总体而言，PPW辅助的水解将两种丰富的废物流CB和木瓜残渣整合到一个循环经济过程中，产生了高价值的抗氧化肽和适合AD处理的固体。这种双输出路径减少了环境负担，降低了与商业酶相比的处理成本，并扩大了能源回收和产品多样化的机会。

5. 局限性和未来工作
本研究证明了PPW可以作为实用的、低成本的生物催化剂，用于屠宰场血液的转化，为工业应用提供了一条切实可行的途径，且处理要求较低。通过消除酶提取、pH控制和温度调节，该方法直接解决了通常阻碍酶水解大规模应用的主要经济障碍。该过程完全在常温（21°C）下进行，且不使用化学添加剂，但在实验室规模上实现了高蛋白质减少、FAA浓度增加和抗氧化活性提升。尽管本研究确立了技术可行性，但在工业应用之前仍需解决几个限制。例如，本研究未包括氨基酸分析、肽大小分布或分子表征，因为其主要目标不是确定PPW是否能在未经缓冲的常温条件下直接生成可测量的FAA和抗氧化活性，以及这种转化的强度和速度。
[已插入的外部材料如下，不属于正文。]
(** X12. The difference of a file with itself keeps no row: every
    iteration finds equal keys, and the output is one empty line for each
    row of the file, with either comparator and whatever the order of the
    keys. *)
Theorem self_difference_is_empty_lines :
  forall (ksize : Z) (use_ktcmp : bool) (file : string),
    0 < ksize -> over seven_bit file = true ->
    exists st,
      diff ksize use_ktcmp file file = Ret st /\
      outfile st =
      lines (repeat EmptyString (List.length (stream_rows ksize file))) /\
      output_rows (outfile st) = [].
Proof.
  intros ksize z file Hk H7.
  destruct (diff_output ksize z file file Hk H7 H7) as (st & E & Ho).
  exists st. split; [exact E|].
  rewrite merge_rows_self in Ho. simpl in Ho. rewrite append_nil_r in Ho.
  split; [exact Ho|].
  unfold output_rows. rewrite Ho, text_lines_lines.
  - clear. induction (List.length (stream_rows ksize file)) as [|n IH];
      [reflexivity | exact IH].
  - apply Forall_forall. intros l Hl. apply repeat_spec in Hl. now subst.
Qed.

Lemma self_difference_is_empty_lines_witness :
  exists st,
    diff 3 true left_P6 left_P6 = Ret st /\
    outfile st = lines [""; ""; ""] /\ output_rows (outfile st) = [].
Proof.
  apply (self_difference_is_empty_lines 3 true left_P6); [lia | reflexivity].
Defined.

Lemma merge_rows_left_below (z : bool) (r2 : row) (R : list row) (L : list row) :
  Forall (fun k => compare z k (fst r2) < 0) (keys L) ->
  merge_rows z L (r2 :: R) = (map snd L, []).
Proof.
  induction L as [|r1 L IH]; intros H; [reflexivity|].
  simpl keys in H. inversion H as [|? ? Hlt HL]; subst.
  rewrite merge_rows_cons.
  replace (compare z (fst r1) (fst r2) =? 0) with false
    by (symmetry; apply Z.eqb_neq; lia).
  replace (compare z (fst r1) (fst r2) <? 0) with true
    by (symmetry; apply Z.ltb_lt; lia).
  now rewrite (IH HL).
Qed.

(** X13. When every left key compares below the key of the first right
    row, the merging loop writes every left row as it was read, without
    column appended, and the draining loop has nothing left: the output
    is the lines of the left rows. *)
Theorem left_below_right_is_copied :
  forall (ksize : Z) (use_ktcmp : bool) (file_1 file_2 : string)
         (r2 : row) (R : list row),
    0 < ksize ->
    over seven_bit file_1 = true -> over seven_bit file_2 = true ->
    stream_rows ksize file_2 = r2 :: R ->
    Forall (fun k => compare use_ktcmp k (fst r2) < 0)
           (keys (stream_rows ksize file_1)) ->
    exists st,
      diff ksize use_ktcmp file_1 file_2 = Ret st /\
      outfile st = lines (map snd (stream_rows ksize file_1)).
Proof.
  intros ksize z file_1 file_2 r2 R Hk H1 H2 HR Hlt.
  destruct (diff_output ksize z file_1 file_2 Hk H1 H2) as (st & E & Ho).
  exists st. split; [exact E|].
  rewrite Ho, HR, (merge_rows_left_below z r2 R _ Hlt). simpl.
  apply append_nil_r.
Qed.

Lemma left_below_right_is_copied_witness :
  exists st,
    diff 3 false (lines ["AAA 1 2"; "AAC  0 1"]) (lines ["CCC 1 1 1"]) = Ret st /\
    outfile st = lines ["AAA 1 2"; "AAC  0 1"].
Proof.
  apply (left_below_right_is_copied 3 false (lines ["AAA 1 2"; "AAC  0 1"])
           (lines ["CCC 1 1 1"]) ("CCC", "CCC 1 1 1") []);
    try (lia || reflexivity).
  change (Forall (fun k => compare false k "CCC" < 0) ["AAA"; "AAC"]).
  repeat constructor.
Defined.
(** C7: [getRuleIdentifier] returns the Grafana identifier of the embedded
    uid when the rule has the [grafana_alert] block; otherwise it returns
    the cloud identifier of the three given location fields and the hash of
    the rule, and throws when [hashRulerRule] throws. *)
Theorem getRuleIdentifier_cases (ruleSourceName namespace groupName : string)
    (rule : RulerRuleDTO) :
  (forall definition, grafana_alert rule = Some definition ->
   derive ruleSourceName namespace groupName rule
   = Ok (GrafanaRuleIdentifier (uid definition))) /\
  (isGrafanaRulerRule (Some rule) = false ->
   (forall h, fingerprint rule = Ok h ->
    derive ruleSourceName namespace groupName rule
    = Ok (CloudRuleIdentifier ruleSourceName namespace groupName h)) /\
   (forall message, fingerprint rule = Throw message ->
    derive ruleSourceName namespace groupName rule = Throw message)).
Proof.
  unfold getRuleIdentifier, isGrafanaRulerRule. split.
  - now intros definition ->.
  - intros ->. split.
    + now intros h ->.
    + now intros message ->.
Qed.

(** C3, as amended: when [localeCompare] is a consistent comparator that
    rates no two distinct names of the mapping as equal, two mappings with
    the same entries in different orders have the same canonical string;
    and [undefined] has the canonical string of the empty mapping. *)
Theorem canonical_order_independent (m1 m2 : Labels) :
  ConsistentComparator localeCompare ->
  NoDup (map fst m1) ->
  distinguishes localeCompare m1 ->
  Permutation m1 m2 ->
  canonicalize (Some m1) = canonicalize (Some m2) /\
  canonicalize None = canonicalize (Some []).
Proof.
  intros [Hflip Htrans] Hnd Hdist P.
  split; [|reflexivity].
  unfold hashLabelsOrAnnotations.
  do 3 f_equal.
  apply sort_permutation_invariant;
    [| | |now rewrite !Object_entries_permutation].
  - intros a b Hab. apply Z.lt_le_incl. now apply Hflip.
  - intros a b c. apply Htrans.
  - intros a b Ha Hb Hab Hba.
    apply (Permutation_in _ (Object_entries_permutation m1)) in Ha, Hb.
    apply (unique_names_entry m1); try assumption.
    apply Hdist; try now apply in_map.
    destruct (Z.eq_dec (localeCompare (fst a) (fst b)) 0) as [E | E];
      [exact E|].
    assert (Hlt : (localeCompare (fst a) (fst b) < 0)%Z) by lia.
    apply Hflip in Hlt. lia.
Qed.
Lemma reload_idempotent_witness :
  document
    (snd (Sibling.initMemberComponent (answering former)
            (snd (Sibling.initMemberComponent (answering former) page))))
    = document (snd (Sibling.initMemberComponent (answering former) page)) /\
  document
    (snd (MemberComponent.initMemberComponent (answering former)
            (snd (MemberComponent.initMemberComponent (answering former) page))))
    = document (snd (MemberComponent.initMemberComponent (answering former) page)) /\
  (truthy (memberId (answering former)) = true ->
   fetched
     (snd (Sibling.initMemberComponent (answering former)
             (snd (Sibling.initMemberComponent (answering former) page))))
     = (fetched page
          ++ [apiUrl (memberId (answering former)); apiUrl (memberId (answering former))])%list).
Proof.
  exact (reload_idempotent (answering former) page).
Defined.

(** ** Time *)

Lemma inactive_later (h : Host) (t : Z) (e : option string) :
  (now h <= t)%Z ->
  isMembershipActive h e = false ->
  isMembershipActive (at_time t h) e = false.
Proof.
  unfold isMembershipActive. intros Hle.
  destruct e as [[|a s]|]; cbn; try discriminate.
  destruct (Date_parse h (String a s)) as [end_|]; cbn; [|reflexivity].
  rewrite !Z.ltb_ge. lia.
Qed.

Lemma shown_means_inactive (active : bool) (el el' : Element) :
  Some (if active then status_hidden el else status_shown el) = Some (status_shown el') ->
  active = false.
Proof. destruct active; [discriminate | reflexivity]. Qed.

(** X11.  The passing of time can only end a membership: if on a host the
    status label of a parsed record is shown with "No longer serving", then
    on the same host at any later time it is shown as well. *)
Theorem no_longer_serving_is_permanent (h : Host) (w : World) (t : Z) (m : Member)
    (el : Element) :
  (now h <= t)%Z ->
  parsed_member h = Some m ->
  child StatusRef w = Some el ->
  (child StatusRef (snd (Sibling.initMemberComponent h w)) = Some (status_shown el) ->
   child StatusRef (snd (Sibling.initMemberComponent (at_time t h) w))
     = Some (status_shown el)) /\
  (child StatusRef (snd (MemberComponent.initMemberComponent h w))
     = Some (status_shown el) ->
   child StatusRef (snd (MemberComponent.initMemberComponent (at_time t h) w))
     = Some (status_shown el)).
Proof.
  intros Hle Hm Hel.
  destruct (status_after_load h w m el Hm Hel) as [Hs Hc].
  destruct (status_after_load (at_time t h) w m el Hm Hel) as [Hs' Hc'].
  split.
  - rewrite Hs. intros Hflag%shown_means_inactive.
    rewrite Hs'. now rewrite (inactive_later h t _ Hle Hflag).
  - rewrite Hc. intros Hflag%shown_means_inactive.
    rewrite Hc'. now rewrite (inactive_later h t _ Hle Hflag).
Qed.

Lemma no_longer_serving_is_permanent_witness :
  (child StatusRef (snd (Sibling.initMemberComponent (answering former) page))
     = Some (status_shown blank) ->
   child StatusRef
     (snd (Sibling.initMemberComponent (at_time 1800000000000 (answering former)) page))
     = Some (status_shown blank)) /\
  (child StatusRef (snd (MemberComponent.initMemberComponent (answering former) page))
     = Some (status_shown blank) ->
   child StatusRef
     (snd (MemberComponent.initMemberComponent
             (at_time 1800000000000 (answering former)) page))
     = Some (status_shown blank)).
Proof.
  apply (no_longer_serving_is_permanent (answering former) page 1800000000000 former blank).
  - discriminate.
  - reflexivity.
  - reflexivity.
Defined.

(** ** The bootstrap *)

(** What is already on the console does not influence a load: the same
    entries are appended and the rest of the world ends the same. *)
Lemma component_console_frame (h : Host) (w : World) (out : list LogEntry) :
  exists rest,
    console (snd (MemberComponent.initMemberComponent h w)) = (console w ++ rest)%list /\
    snd (MemberComponent.initMemberComponent h
           (mkWorld (document w) out (fetched w) (controllers w) (setProperty_calls w)))
      = mkWorld (document (snd (MemberComponent.initMemberComponent h w)))
          (out ++ rest)
          (fetched (snd (MemberComponent.initMemberComponent h w)))
          (controllers (snd (MemberComponent.initMemberComponent h w)))
          (setProperty_calls (snd (MemberComponent.initMemberComponent h w))).
Proof.
  set (w1 := mkWorld (document w) out (fetched w) (controllers w) (setProperty_calls w)).
  destruct (mp_card (document w)) as [c|] eqn:Hcard.
  2:{ rewrite (component_no_id_or_card h w) by (now right).
      rewrite (component_no_id_or_card h w1) by (now right).
      now exists [Warn "No member ID provided or card element not found"]. }
  destruct (path_total h) as [Hid|e Hid Hnet|r Hid Hnet Hok|r e Hid Hnet Hok Hbody
                             |r Hid Hnet Hok Hbody|r d Hid Hnet Hok Hbody Hval
                             |r d m Hid Hnet Hok Hbody Hval].
  - rewrite (component_no_id_or_card h w) by (now left).
    rewrite (component_no_id_or_card h w1) by (now left).
    now exists [Warn "No member ID provided or card element not found"].
  - rewrite (component_fetch_rejects h w c Hid Hcard e Hnet).
    rewrite (component_fetch_rejects h w1 c Hid Hcard e Hnet).
    now exists [catch_entry h e].
  - rewrite (component_not_ok h w c Hid Hcard r Hnet Hok).
    rewrite (component_not_ok h w1 c Hid Hcard r Hnet Hok).
    now exists [status_failure r].
  - rewrite (component_json_rejects h w c Hid Hcard r e Hnet Hok Hbody).
    rewrite (component_json_rejects h w1 c Hid Hcard r e Hnet Hok Hbody).
    now exists [catch_entry h e].
  - rewrite (component_null_body h w c Hid Hcard r Hnet Hok Hbody).
    rewrite (component_null_body h w1 c Hid Hcard r Hnet Hok Hbody).
    now exists [catch_entry h null_body].
  - rewrite (component_no_value h w c Hid Hcard r d Hnet Hok Hbody Hval).
    rewrite (component_no_value h w1 c Hid Hcard r d Hnet Hok Hbody Hval).
    now exists [catch_entry h undefined_member].
  - rewrite (component_renders h w c Hid Hcard r d m Hnet Hok Hbody Hval).
    rewrite (component_renders h w1 c Hid Hcard r d m Hnet Hok Hbody Hval).
    exists []. rewrite !app_nil_r. unfold coloured.
    destruct (opt_chain (latestParty m) backgroundColour) as [[|a s]|]; now split.
Qed.
(** The exact sum [m * 2 ^ e + 0.2], as a mantissa at the exponent
    [Z.min e (-55)], rounds to a float above [m * 2 ^ e]. *)
Lemma add_fifth_above (m : positive) (e : Z) :
  -1074 <= e <= -53 ->
  (-1074 < e -> 2 ^ 52 <= Zpos m) ->
  SFltb (S754_finite false m e)
        (SF64add (S754_finite false m e)
                 (S754_finite false 7205759403792794 (-55)))
  = true.
Proof.
  intros He Hnormal.
  unfold SF64add, SFadd. cbn [cond_Zopp]. rewrite <- Pos2Z.inj_add.
  unfold binary_normalize, binary_round.
  set (ez := Z.min e (-55)).
  set (a := fst (shl_align m e ez)).
  set (b := fst (shl_align 7205759403792794 (-55) ez)).
  assert (Ha : Zpos a = Zpos m * 2 ^ (e - ez))
    by (apply shl_align_value; unfold ez; lia).
  assert (Hb : Zpos b = 7205759403792794 * 2 ^ (-55 - ez))
    by (apply shl_align_value; unfold ez; lia).
  assert (Hkb : 0 < 2 ^ (-55 - ez)) by (apply Z.pow_pos_nonneg; unfold ez; lia).
  assert (Hka : 0 < 2 ^ (e - ez)) by (apply Z.pow_pos_nonneg; unfold ez; lia).
  set (M := (a + b)%positive).
  assert (HM : Zpos M = Zpos a + Zpos b) by (unfold M; lia).
  (* the sum has at least the bits of 0.2 at the common exponent *)
  assert (Hlow : 2 ^ (-3 - ez) <= Zpos M).
  { replace (-3 - ez) with (52 + (-55 - ez)) by lia.
    rewrite Z.pow_add_r by (unfold ez; lia).
    change (2 ^ 52) with 4503599627370496. nia. }
  assert (HL : -3 - ez <= Z.log2 (Zpos M)) by (apply Z.log2_le_pow2; lia).
  assert (H52 : 2 ^ 52 <= Zpos M).
  { apply Z.le_trans with (2 ^ (-3 - ez)); [|exact Hlow].
    apply Z.pow_le_mono_r; unfold ez; lia. }
  rewrite shl_align_same.
  2:{ unfold SpecFloat.fexp. rewrite digits2_log2. unfold prec. lia. }
  destruct (round_normal M ez H52) as [Hinf|[p [T2 [Hfin [HT2 Hp]]]]];
    [unfold ez; lia| |].
  - rewrite Hinf. reflexivity.
  - rewrite Hfin. unfold SFltb, SFcompare.
    destruct (Z_lt_le_dec e (-55)) as [Hsmall|Hbig].
    + (* the result has the exponent of 0.2 at least *)
      assert (Hlt : e < T2) by (unfold ez in *; lia).
      apply Z.compare_lt_iff in Hlt. rewrite Hlt. reflexivity.
    + (* the float has 53 bits and shares the exponent range of 0.2 *)
      assert (Hez : ez = -55) by (unfold ez; lia).
      assert (Hm : 2 ^ 52 <= Zpos m) by (apply Hnormal; lia).
      rewrite Hez in *. change (-55 - -55) with 0 in Hb.
      change (2 ^ 0) with 1 in Hb.
      set (j := e - -55) in *.
      assert (Hj : 0 <= j <= 2) by (unfold j; lia).
      assert (HMj : 2 ^ (52 + j) <= Zpos M).
      { rewrite Z.pow_add_r by lia. change (2 ^ 52) with 4503599627370496 in *. nia. }
      assert (HLj : 52 + j <= Z.log2 (Zpos M)) by (apply Z.log2_le_pow2; lia).
      destruct (Z.compare_spec e T2) as [Heq|Hlt|Hgt]; [|reflexivity|lia].
      assert (Hlog : Z.log2 (Zpos M) - 52 = j) by (unfold j in *; lia).
      specialize (Hp ltac:(lia)). rewrite Hlog in Hp.
      assert (Hgt : Zpos m < Zpos p).
      { apply Z.lt_le_trans with (Zpos M / 2 ^ j); [|exact Hp].
        apply Z.lt_le_trans with (Zpos m + 1); [lia|].
        apply Z.div_le_lower_bound; [lia|].
        rewrite HM, Ha, Hb.
        assert (H4 : 2 ^ j <= 4).
        { change 4 with (2 ^ 2). apply Z.pow_le_mono_r; lia. }
        nia. }
      rewrite (proj2 (compare_cont_Eq_lt m p)); [reflexivity|].
      apply Pos2Z.pos_lt_pos. exact Hgt.
Qed.

Local Open Scope float_scope.

(** Adding 0.2 to a float in [0, 1) gives a float above it. *)
Lemma add_fifth_increases (b : float) :
  nonneg b = true -> (b <? 1) = true -> (b <? b + 0.2) = true.
Proof.
  unfold nonneg. rewrite !FloatAxioms.ltb_spec, FloatAxioms.add_spec.
  change (Prim2SF 1) with (S754_finite false 4503599627370496 (-52)).
  change (Prim2SF 0.2) with (S754_finite false 7205759403792794 (-55)).
  pose proof (Prim2SF_valid b) as Hvalid.
  destruct (Prim2SF b) as [s|s| |s m e]; simpl SFnonneg; try discriminate.
  - intros _ _. reflexivity.
  - destruct s; discriminate.
  - destruct s; [discriminate|]. intros _ Hlt.
    destruct (below_one_shape m e Hvalid Hlt) as [He Hnormal].
    apply add_fifth_above; assumption.
Qed.

(** Adding 0 changes no comparison. *)
Lemma add_zero_compare (b : float) :
  Prim2SF (b + 0) = Prim2SF b
  \/ exists s s', Prim2SF (b + 0) = S754_zero s /\ Prim2SF b = S754_zero s'.
Proof.
  rewrite FloatAxioms.add_spec. change (Prim2SF 0) with (S754_zero false).
  destruct (Prim2SF b) as [s|s| |s m e]; simpl.
  - right. exists (if s then false else false), s. destruct s; split; reflexivity.
  - left. reflexivity.
  - left. reflexivity.
  - left. reflexivity.
Qed.

Lemma add_zero_ltb_l (b y : float) : (b + 0 <? y) = (b <? y).
Proof.
  rewrite !FloatAxioms.ltb_spec.
  destruct (add_zero_compare b) as [->|[s [s' [-> ->]]]]; reflexivity.
Qed.

Lemma add_zero_nonneg (b : float) : nonneg b = true -> nonneg (b + 0) = true.
Proof.
  intros Hb. apply add_nonneg; [exact Hb|reflexivity].
Qed.

Lemma zero_ltb_one (x : float) : (x =? 0) = true -> (x <? 1) = true.
Proof.
  rewrite FloatAxioms.eqb_spec, FloatAxioms.ltb_spec.
  change (Prim2SF 0) with (S754_zero false).
  change (Prim2SF 1) with (S754_finite false 4503599627370496 (-52)).
  destruct (Prim2SF x) as [s|s| |s m e]; simpl; try discriminate; try reflexivity.
  - destruct s; discriminate.
  - unfold SFeqb. simpl. destruct s; discriminate.
Qed.

(** [Math.min(x, 1)] is [x] when it is below 1. *)
Lemma min_one_below (x : float) :
  nonneg x = true -> (Num.min x 1 <? 1) = true -> Num.min x 1 = x /\ (x <? 1) = true.
Proof.
  intros Hx. unfold Num.min. rewrite (nonneg_not_nan x Hx).
  change (PrimFloat.is_nan 1) with false. cbv iota.
  destruct (x <? 1) eqn:Hlt; [intros _; split; reflexivity|].
  destruct (1 <? x) eqn:Hgt; [discriminate|].
  unfold Num.isNegZero. destruct (x =? 0) eqn:Hzero; simpl.
  - rewrite (zero_ltb_one x Hzero) in Hlt. discriminate.
  - discriminate.
Qed.

(** With a base that is not below zero and a capped confidence below 1,
    the bonus 0.2 gives a confidence above the one without it. *)
Lemma bonus_increases (b : float) :
  nonneg b = true ->
  (Num.min (b + 0) 1 <? 1) = true ->
  (Num.min (b + 0) 1 <? Num.min (b + 0.2) 1) = true.
Proof.
  intros Hb Hbelow.
  destruct (min_one_below (b + 0) (add_zero_nonneg b Hb) Hbelow) as [Hmin Hlt].
  rewrite Hmin. rewrite add_zero_ltb_l in Hlt |- *.
  assert (Hsum : nonneg (b + 0.2) = true) by (apply add_nonneg; [exact Hb|reflexivity]).
  pose proof (add_fifth_increases b Hb Hlt) as Hinc.
  unfold Num.min. rewrite (nonneg_not_nan _ Hsum).
  change (PrimFloat.is_nan 1) with false. cbv iota.
  destruct (b + 0.2 <? 1); [exact Hinc|].
  destruct (1 <? b + 0.2); [exact Hlt|].
  destruct (Num.isNegZero (b + 0.2)); [exact Hinc|exact Hlt].
Qed.

Set Implicit Arguments.

End FloatFacts.

(** ** The scores of the candidate filter *)

Section CandidateScores.

Local Open Scope float_scope.

Context `{Collaborators}.
Variable this : LLMAnalysisStrategy.
Variable context : AnalysisContext.
Variable keywords : SearchKeywords.

Lemma candidateOf_in_range (fileScores : JsMap.t) (file : string)
      (candidate : FileEntry) :
  candidateOf context keywords fileScores file = Fulfilled (Some candidate) ->
  scoreInRange candidate.
Proof.
  unfold candidateOf.
  destruct (loadFileContent _) as [text|]; [|discriminate].
  destruct (Str.truthy text); [|discriminate].
  destruct (calculateContentScore text keywords) as [contentScore|e];
    [|discriminate].
  simpl bind.
  destruct (0.5 <? _) eqn:Habove; [|discriminate].
  intros Heq. inversion Heq; subst candidate. unfold scoreInRange. simpl.
  apply min_one_range. apply above_half_div_10_nonneg. exact Habove.
Qed.

Lemma loadCandidates_in_range (fileScores : JsMap.t) (files : list string) :
  forall candidate,
    In candidate (loadCandidates context keywords fileScores files) ->
    scoreInRange candidate.
Proof.
  unfold loadCandidates.
  assert (Hloop : forall acc,
             (forall c, In c acc -> scoreInRange c) ->
             forall c,
               In c (fold_left
                       (fun candidates file =>
                          match tryCatch
                                  (candidateOf context keywords fileScores file)
                                  (fun _ => None) with
                          | Some candidate => Arr.push candidates candidate
                          | None => candidates
                          end) files acc) ->
               scoreInRange c).
  { induction files as [|file files IH]; intros acc Hacc c Hin; simpl in Hin.
    - apply Hacc. exact Hin.
    - apply IH with (2 := Hin). clear Hin c. intros c Hin.
      destruct (candidateOf context keywords fileScores file)
        as [[candidate|]|e] eqn:Hof; simpl in Hin.
      + unfold Arr.push in Hin. apply in_app_or in Hin.
        destruct Hin as [Hin|[<-|[]]].
        * apply Hacc. exact Hin.
        * apply candidateOf_in_range with (1 := Hof).
      + apply Hacc. exact Hin.
      + apply Hacc. exact Hin. }
  apply Hloop. intros c [].
Qed.

(** C7: every entry returned by [findCandidateFiles] has a relevance score
    in [0, 1]: it is the minimum of 1 and of a tenth of a combined score
    above 0.5. *)
Theorem candidate_scores_in_unit_interval (entry : FileEntry) :
  In entry (findCandidateFiles this context keywords) ->
  (0 <=? relevanceScore entry) = true /\ (relevanceScore entry <=? 1) = true.
Proof.
  unfold findCandidateFiles. intros Hin.
  apply sort_In in Hin.
  apply loadCandidates_in_range with (1 := Hin).
Qed.

End CandidateScores.

(** ** The confidence *)

Section Confidence.

Local Open Scope float_scope.

Context `{Collaborators}.

(** Modelled from the spec: [BaseAnalysisStrategy.calculateConfidence] is
    not among the sources. The spec has it return a confidence, a number of
    [0, 1] (of which the lower bound is used here), derived from the sizes
    and the scores of the result, so that it does not read the reasons. *)
Hypothesis base_not_negative :
  forall result, (0 <=? baseCalculateConfidence result) = true.
Hypothesis base_ignores_reasons :
  forall result,
    baseCalculateConfidence (withoutReasons result)
    = baseCalculateConfidence result.

Lemma withoutReasons_hasReason (result : AnalysisResult) :
  existsb hasReason (files (withoutReasons result)) = false.
Proof.
  simpl. induction (files result) as [|f l IH]; simpl.
  - reflexivity.
  - exact IH.
Qed.

Lemma calculateConfidence_in_range (result : AnalysisResult) :
  (0 <=? calculateConfidence result) = true
  /\ (calculateConfidence result <=? 1) = true.
Proof.
  unfold calculateConfidence. apply min_one_range.
  apply add_nonneg.
  - apply nonneg_leb. apply base_not_negative.
  - destruct (existsb hasReason (files result)); reflexivity.
Qed.

(** C5: the confidence lies in [0, 1]; and for a result with a non-empty
    reason on a file, it is strictly above the confidence of the same
    result with all reasons empty, unless that one has reached the cap 1. *)
Theorem confidence_in_range_and_raised_by_a_reason (result : AnalysisResult) :
  ((0 <=? calculateConfidence result) = true
   /\ (calculateConfidence result <=? 1) = true)
  /\ (existsb hasReason (files result) = true ->
      (calculateConfidence (withoutReasons result) <? 1) = true ->
      (calculateConfidence (withoutReasons result) <? calculateConfidence result)
      = true).
Proof.
  split; [apply calculateConfidence_in_range|].
  intros Hreason. unfold calculateConfidence.
  rewrite withoutReasons_hasReason, Hreason, base_ignores_reasons.
  apply bonus_increases. apply nonneg_leb. apply base_not_negative.
Qed.

End Confidence.

(** ** The properties on the concrete workspace *)

Section Witnesses.

Local Open Scope float_scope.

(** A path twice among the candidates is scored once; the excluded
    [dist/UserService.js] stays above the threshold with 4 * 0.1. *)
Example first_pass_of_the_workspace :
  topCandidates Example.defaults (Example.context None) Example.keywords
  = ["src/services/UserService.ts"; "src/utils/logger.ts";
     "dist/UserService.js"]%string
  /\ calculateFilePathScore "src/services/UserService.ts" Example.keywords
     = 4.8
  /\ calculateFilePathScore "dist/UserService.js" Example.keywords = 0.4.
Proof.
  repeat split; vm_compute; reflexivity.
Qed.

(** One primary keyword in the name of an excluded file: the product
    3 * 0.1 is the float above 0.3, and the path is kept. *)
Example excluded_path_with_one_hit_is_kept :
  calculateFilePathScore "dist/handler"
    {| primary := ["handler"%string]; secondary := []; technical := [];
       contextual := [] |}
  = 0.30000000000000004
  /\ (0.3 <? 0.30000000000000004) = true.
Proof.
  split; vm_compute; reflexivity.
Qed.

Example candidates_of_the_workspace :
  map (fun entry => (path entry, relevanceScore entry))
      (@findCandidateFiles Example.quiet Example.defaults
         (Example.context None) Example.keywords)
  = [("src/services/UserService.ts"%string, 0.5);
     ("src/utils/logger.ts"%string, 0.2);
     ("dist/UserService.js"%string, 0.060000000000000012)].
Proof.
  vm_compute. reflexivity.
Qed.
未来的研究应具体调查肽大小分布（例如<3 kDa的组分）、氨基酸组成和结构-活性关系，以确定负责抗氧化活性的化合物。此外，当前工作未评估能源需求、反应器配置、传质限制或全成本结构。这些工程和经济因素必须通过技术经济分析和生命周期评估来确定该过程在试点和工业规模上的可行性。此外，还应优化反应器设计、混合条件和固液相互作用，以解决在异质PPW–CB系统中观察到的潜在传质限制。环境效益也未在研究中量化，未来工作应通过甲烷产量、氨含量和稳定性测量来进行评估。此外，在长时间水解过程中使用开放的非无菌条件可能会引入微生物活动，这可能影响蛋白质降解和代谢产物的形成；因此，不能完全排除微生物过程的贡献。虽然使用热失活的对照组支持了酶活性的作用，但未来的研究应纳入无菌或过滤的酶对照，以进一步区分酶和微生物的贡献。

最后，建议与其他水果来源的粗蛋白酶（特别是来自菠萝和猕猴桃的废弃物）进行基准测试。这些废弃物含量丰富，含有强烈的蛋白水解活性，可能提供不同的性能特征。比较研究应评估不同水果废弃物的水解效率、酶活性稳定性和产品质量，以确定PPW是否是最优选择或更广泛的废物衍生酶平台的一部分。

6. 结论
本研究展示了一种低成本、无添加剂的策略，使用未经提取的木瓜废弃物（PPW）在常温、无缓冲条件下进行牛血（CB）水解，无需调整pH或加热。在优化条件下，该过程实现了高达99%的蛋白质减少（Pred），游离氨基酸（FAA）浓度超过1200 μg mL?1，挥发性固体（VSred）减少了约40%。同时，抗氧化活性显著增加，DPPH自由基清除率从14.47%上升到52.6%，TAC从17.8 μM Trolox当量增加到41.4 μM。傅里叶变换红外（FTIR）分析通过酰胺I的丢失和酰胺II/III带的变化证实了蛋白质结构的降解，表明肽键的断裂。抗氧化剂丰富的水解物和改善的厌氧消化底物特性的同时产生，突显了这种方法的双重价值。生成的水解物在食品、营养保健品和制药行业中具有潜在应用，因为它们具有生物活性和抗氧化特性，而稳定的残渣适合增强生物气体生产。此外，高蛋白底物（如CB）的预处理可能有助于减轻厌氧消化过程中的氨相关抑制。

总体而言，这种方法提供了一种实用且可扩展的替代方案，解决了废物转化中的关键成本和操作限制。通过将生物活性化合物的回收与改进的生物气体生成潜力相结合，该方法支持了循环经济框架。未来的工作应集中在工艺放大、技术经济评估和其他富含酶的水果废弃物的比较评估上，以进一步确定其工业适用性。